Lockport Flight c. 1880

New York's canal system was a nationally and internationally significant work of engineering.

Although its builders borrowed and adapted ideas and techniques from earlier European canals, they applied them with audacity on an unprecedented scale through a region that was still largely wilderness.

The Nation's First Engineering Schools

The initial construction of the Erie Canal between 1817 and 1825, and successive campaigns of improvements and enlargements throughout the 19th century, served as a training ground for many of America's most active and productive engineers.

Started at a time when the military academy at West Point offered the only formal engineering instruction in North America, New York's canal system provided practical schooling to a generation of designers and builders.

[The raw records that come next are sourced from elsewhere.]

Lemma more_Some c s m x : more c s = Some (m, x) →
  (at_ c ≤ m)%nat ∧ (oldest s ≤ m)%nat ∧ updatelog s !! m = Some x ∧
  ∀ p y, (at_ c ≤ p < m)%nat → updatelog s !! p = Some y → (p < oldest s)%nat ∨ behind (query c) (fst y) = false.
Proof.
  unfold more. intros (H1 & H2 & H3)%first_behind_Some. rewrite lookup_drop in H2.
  replace (_ + (m - _))%nat with m in H2 by lia. split_and!; [lia|lia|done|].
  intros p y Hp Hy. destruct (decide (p < oldest s)%nat); [by left|right]. apply (H3 p y); [lia|]. rewrite lookup_drop.
  by replace (_ + (p - _))%nat with p by lia.
Qed.

Lemma more_None c s p y : more c s = None → (at_ c ≤ p)%nat → updatelog s !! p = Some y →
  (p < oldest s)%nat ∨ behind (query c) (fst y) = false.
Proof.
  unfold more. intros Hm Hp Hy. destruct (decide (p < oldest s)%nat); [by left|right].
  eapply first_behind_None; [exact Hm|]. apply (list_elem_of_lookup_2 _ (p - Nat.max (at_ c) (oldest s))%nat). rewrite lookup_drop.
  by replace (_ + (p - _))%nat with p by lia.
Qed.

(** The ids are in the order of the log. *)
Definition increasing (log : list (Z * (str * Z))) : Prop :=
  ∀ p q x y, (p < q)%nat → log !! p = Some x → log !! q = Some y → fst x < fst y.

Lemma increasing_app log l : increasing (log ++ l) → increasing log.
Proof. intros H p q x y Hpq Hx Hy. apply (H p q x y Hpq); by apply lookup_app_l_Some. Qed.

(** An entry has been dealt with: the thread has read it, or it is no longer there. *)
Definition dealt (s : State) (p : nat) : Prop := p ∈ read s ∨ (p < oldest s)%nat.

(** The id is that of an entry with which everything before it, back to where the tail
    was made, has been dealt. *)
Definition reached (s : State) (id : Z) : Prop :=
  ∃ q x, updatelog s !! q = Some x ∧ fst x = id ∧ ∀ p, (opened s ≤ p ≤ q)%nat → dealt s p.

(** Entries that a change of a record has still to be read from: it is not in the log, or
    was written there since the caches were loaded and has not been read. *)
Definition excused (s : State) (entry : str * Z) : Prop :=
  entry ∈ unlogged s ∨ ∃ p id, (since s ≤ p)%nat ∧ updatelog s !! p = Some (id, entry) ∧ p ∉ read s.

(** Where the cursor is: what it has passed it has read, unless it was not asked for it *)
Record tail_ok (s : State) (t : Tail) : Prop := {
  passed : ∀ c p x, cursor t = Some c → (p < at_ c)%nat → updatelog s !! p = Some x → dealt s p ∨ behind (query c) (fst x) = false;
  at_end : ∀ c, cursor t = Some c → (at_ c ≤ length (updatelog s))%nat;
  last_reached : ∀ id, lastOID t = Some id → increasing (updatelog s) → reached s id;
  query_reached : ∀ c id, cursor t = Some c → query c = Some id → increasing (updatelog s) → reached s id
}.

Record invariant (s : State) : Prop := {
  kept : (oldest s ≤ length (updatelog s))%nat;
  since_le : phase s ≠ Disconnected → (since s ≤ length (updatelog s))%nat;
  read_le : ∀ p, phase s ≠ Disconnected → p ∈ read s → (p < length (updatelog s))%nat;
  users_keyed : keyed (users_db s); groups_keyed : keyed (groups_db s);
  users_fresh : phase s ≠ Disconnected → fresh (users_db s) (users s) (λ id, excused s (lit "users", id));
  groups_fresh : phase s ≠ Disconnected → fresh (groups_db s) (groups s) (λ id, excused s (lit "groups", id));
  tail_inv : ∀ t, phase s = Tailing t → (opened s ≤ length (updatelog s))%nat ∧ tail_ok s t
}.

(** Rows have the id they are stored under, and no query of the thread fails. *)
Definition orderly (e : event) : Prop :=
  match e with
  | ChangeUser id row => ∀ r, row = Some r → UserCache.row_uid r = id
  | ChangeGroup id row => ∀ r, row = Some r → fst r = id
  | Connect ok | Round ok => ok = true
  | _ => True
  end.

(** ** The tail, while the log grows *)

Record grows (s s' : State) : Prop := {
  grows_log : ∃ l, updatelog s' = updatelog s ++ l;
  grows_oldest : (oldest s ≤ oldest s')%nat;
  grows_read : read s ⊆ read s';
  grows_opened : opened s' = opened s
}.

Lemma grows_same s s' : updatelog s' = updatelog s → oldest s' = oldest s → read s' = read s → opened s' = opened s → grows s s'.
Proof. intros E1 E2 E3 E4. split; [exists []; by rewrite app_nil_r|lia|by rewrite E3|done]. Qed.

Lemma dealt_grows s s' p : grows s s' → dealt s p → dealt s' p.
Proof. intros [_ Ho Hr _] [Hp|Hp]; [left; by apply Hr|right; lia]. Qed.

Lemma reached_grows s s' id : grows s s' → reached s id → reached s' id.
Proof.
  intros Hg (q & x & Hq & Hx & Hp). pose proof Hg as [[l El] _ _ Ho]. exists q, x. split_and!.
  - rewrite El. by apply lookup_app_l_Some.
  - done.
  - rewrite Ho. intros p Hpq. by apply (dealt_grows s), Hp.
Qed.

Lemma tail_ok_grows s s' t : grows s s' → tail_ok s t → tail_ok s' t.
Proof.
  intros Hg [T1 T2 T3 T4]. pose proof Hg as [[l El] _ _ _]. split.
  - intros c p x Hc Hp Hx. specialize (T2 c Hc). rewrite El, lookup_app_l in Hx by lia.
    destruct (T1 c p x Hc Hp Hx); [left; by apply (dealt_grows s)|by right].
  - intros c Hc. rewrite El, length_app. specialize (T2 c Hc). lia.
  - intros id Hid Hi. rewrite El in Hi. apply (reached_grows s); [done|]. apply T3; [done|by eapply increasing_app].
  - intros c id Hc Hid Hi. rewrite El in Hi. apply (reached_grows s); [done|]. apply (T4 c); [done..|by eapply increasing_app].
Qed.

Lemma tail_ok_open s t : tail_ok s t → tail_ok s {| lastOID := lastOID t; cursor := Some (open_cursor t) |}.
Proof.
  intros [T1 T2 T3 T4]. unfold open_cursor. destruct (cursor t) as [c0|] eqn:Ec; split; cbn [cursor lastOID].
  - intros c p x [= <-]. by apply T1.
  - intros c [= <-]. by apply T2.
  - exact T3.
  - intros c id [= <-]. by apply T4.
  - intros c p x [= <-]. cbn. lia.
  - intros c [= <-]. cbn. lia.
  - exact T3.
  - intros c id [= <-]. by apply T3.
Qed.

Lemma tail_ok_made s : tail_ok (set_history (since s) (length (updatelog s)) (read s) s) (InitialiseLastOID s).
Proof.
  split; cbn; [done..| |done]. intros id Hid _. apply fmap_Some in Hid as (x & Hx & ->).
  rewrite last_lookup, lookup_drop in Hx. eexists _, x. split; [exact Hx|]. split; [done|]. cbn. intros p Hp.
  apply lookup_lt_Some in Hx. lia.
Qed.

(** Reading an entry: with all that the cursor has passed it has dealt, and so with all
    up to the entry, when the ids are in order. *)
Lemma tail_ok_read s c n id entry r : (opened s ≤ length (updatelog s))%nat →
  tail_ok s {| lastOID := r; cursor := Some c |} → more c s = Some (n, (id, entry)) →
  tail_ok (set_history (since s) (opened s) (n :: read s) s)
    {| lastOID := Some id; cursor := Some {| query := query c; at_ := S n |} |}.
Proof.
  intros Ho [T1 T2 T3 T4] (Hn & Hn' & Hl & Hskip)%more_Some. cbn [cursor] in *. set (s' := set_history _ _ _ _).
  assert (Hg : grows s s') by (split; [by exists []; rewrite app_nil_r|done|by intros p; right|done]).
  assert (Hpass : ∀ p x, (p < S n)%nat → updatelog s !! p = Some x → dealt s' p ∨ behind (query c) (fst x) = false).
  { intros p x Hp Hx. destruct (decide (p = n)) as [->|Hne]; [left; left; by left|].
    destruct (decide (p < at_ c)%nat).
    - destruct (T1 c p x) as [?|?]; [done..|left; by apply (dealt_grows s)|by right].
    - destruct (Hskip p x) as [?|?]; [lia|done|left; by right|by right]. }
  split; cbn [cursor lastOID].
  - intros c' p x [= <-] Hp Hx. by apply (Hpass p x).
  - intros c' [= <-]. cbn. by apply lookup_lt_Some in Hl.
  - intros i [= <-] Hi. exists n, (id, entry). split_and!; [done..|]. intros p Hp. cbn [opened s' set_history] in Hp.
    destruct (lookup_lt_is_Some_2 (updatelog s) p) as [x Hx]; [apply lookup_lt_Some in Hl; lia|].
    destruct (Hpass p x) as [?|Hb]; [lia|done|done|]. unfold behind in Hb. destruct (query c) as [b|] eqn:Eq; [|done].
    apply bool_decide_eq_false in Hb. destruct (T4 c b eq_refl Eq Hi) as (q & y & Hq & <- & Hd).
    apply (dealt_grows s); [done|]. apply Hd. destruct (decide (q < p)%nat); [|lia].
    specialize (Hi q p y x ltac:(done) Hq Hx). lia.
  - intros c' i [= <-] Hq Hi. apply (reached_grows s); [done|]. by apply (T4 c).
Qed.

It also led to the founding of Rensselaer Polytechnic Institute (RPI) in Troy (1824) and the introduction of engineering at Union College in Schenectady (1845), the nation's first civilian engineering schools. The sciences of hydrology, geology, and paleontology were dramatically influenced by experiences gained during construction of the Erie Canal.

Benjamin Wright, who gained experience with the Western Inland Lock Navigation Company during the 1790s, served as Chief Engineer of New York State Canals from 1817-28 and as consulting engineer on the Farmington, Blackstone, Chesapeake and Delaware, Chesapeake and Ohio, Delaware and Hudson, Welland, and St. Lawrence Ship Canals. Canvass White, Nathan Roberts, John B. Jervis, James Geddes, and others served apprenticeships on the Erie before going on to design and supervise construction of other important canal, railroad, bridge, and water supply projects throughout the country.

Management on an Unprecedented Scale

Beyond their initial construction, operation of New York's canals required administration and management of a complex technological system on an unprecedented scale. Control of water resources, maintenance, toll collection, and administration of property, employees, contractors, and boaters on a network of more than 500 miles of artificial waterways (700 miles by the 1850s) required development of new procedures that would see later application in railroads, communication companies, public utilities, and government.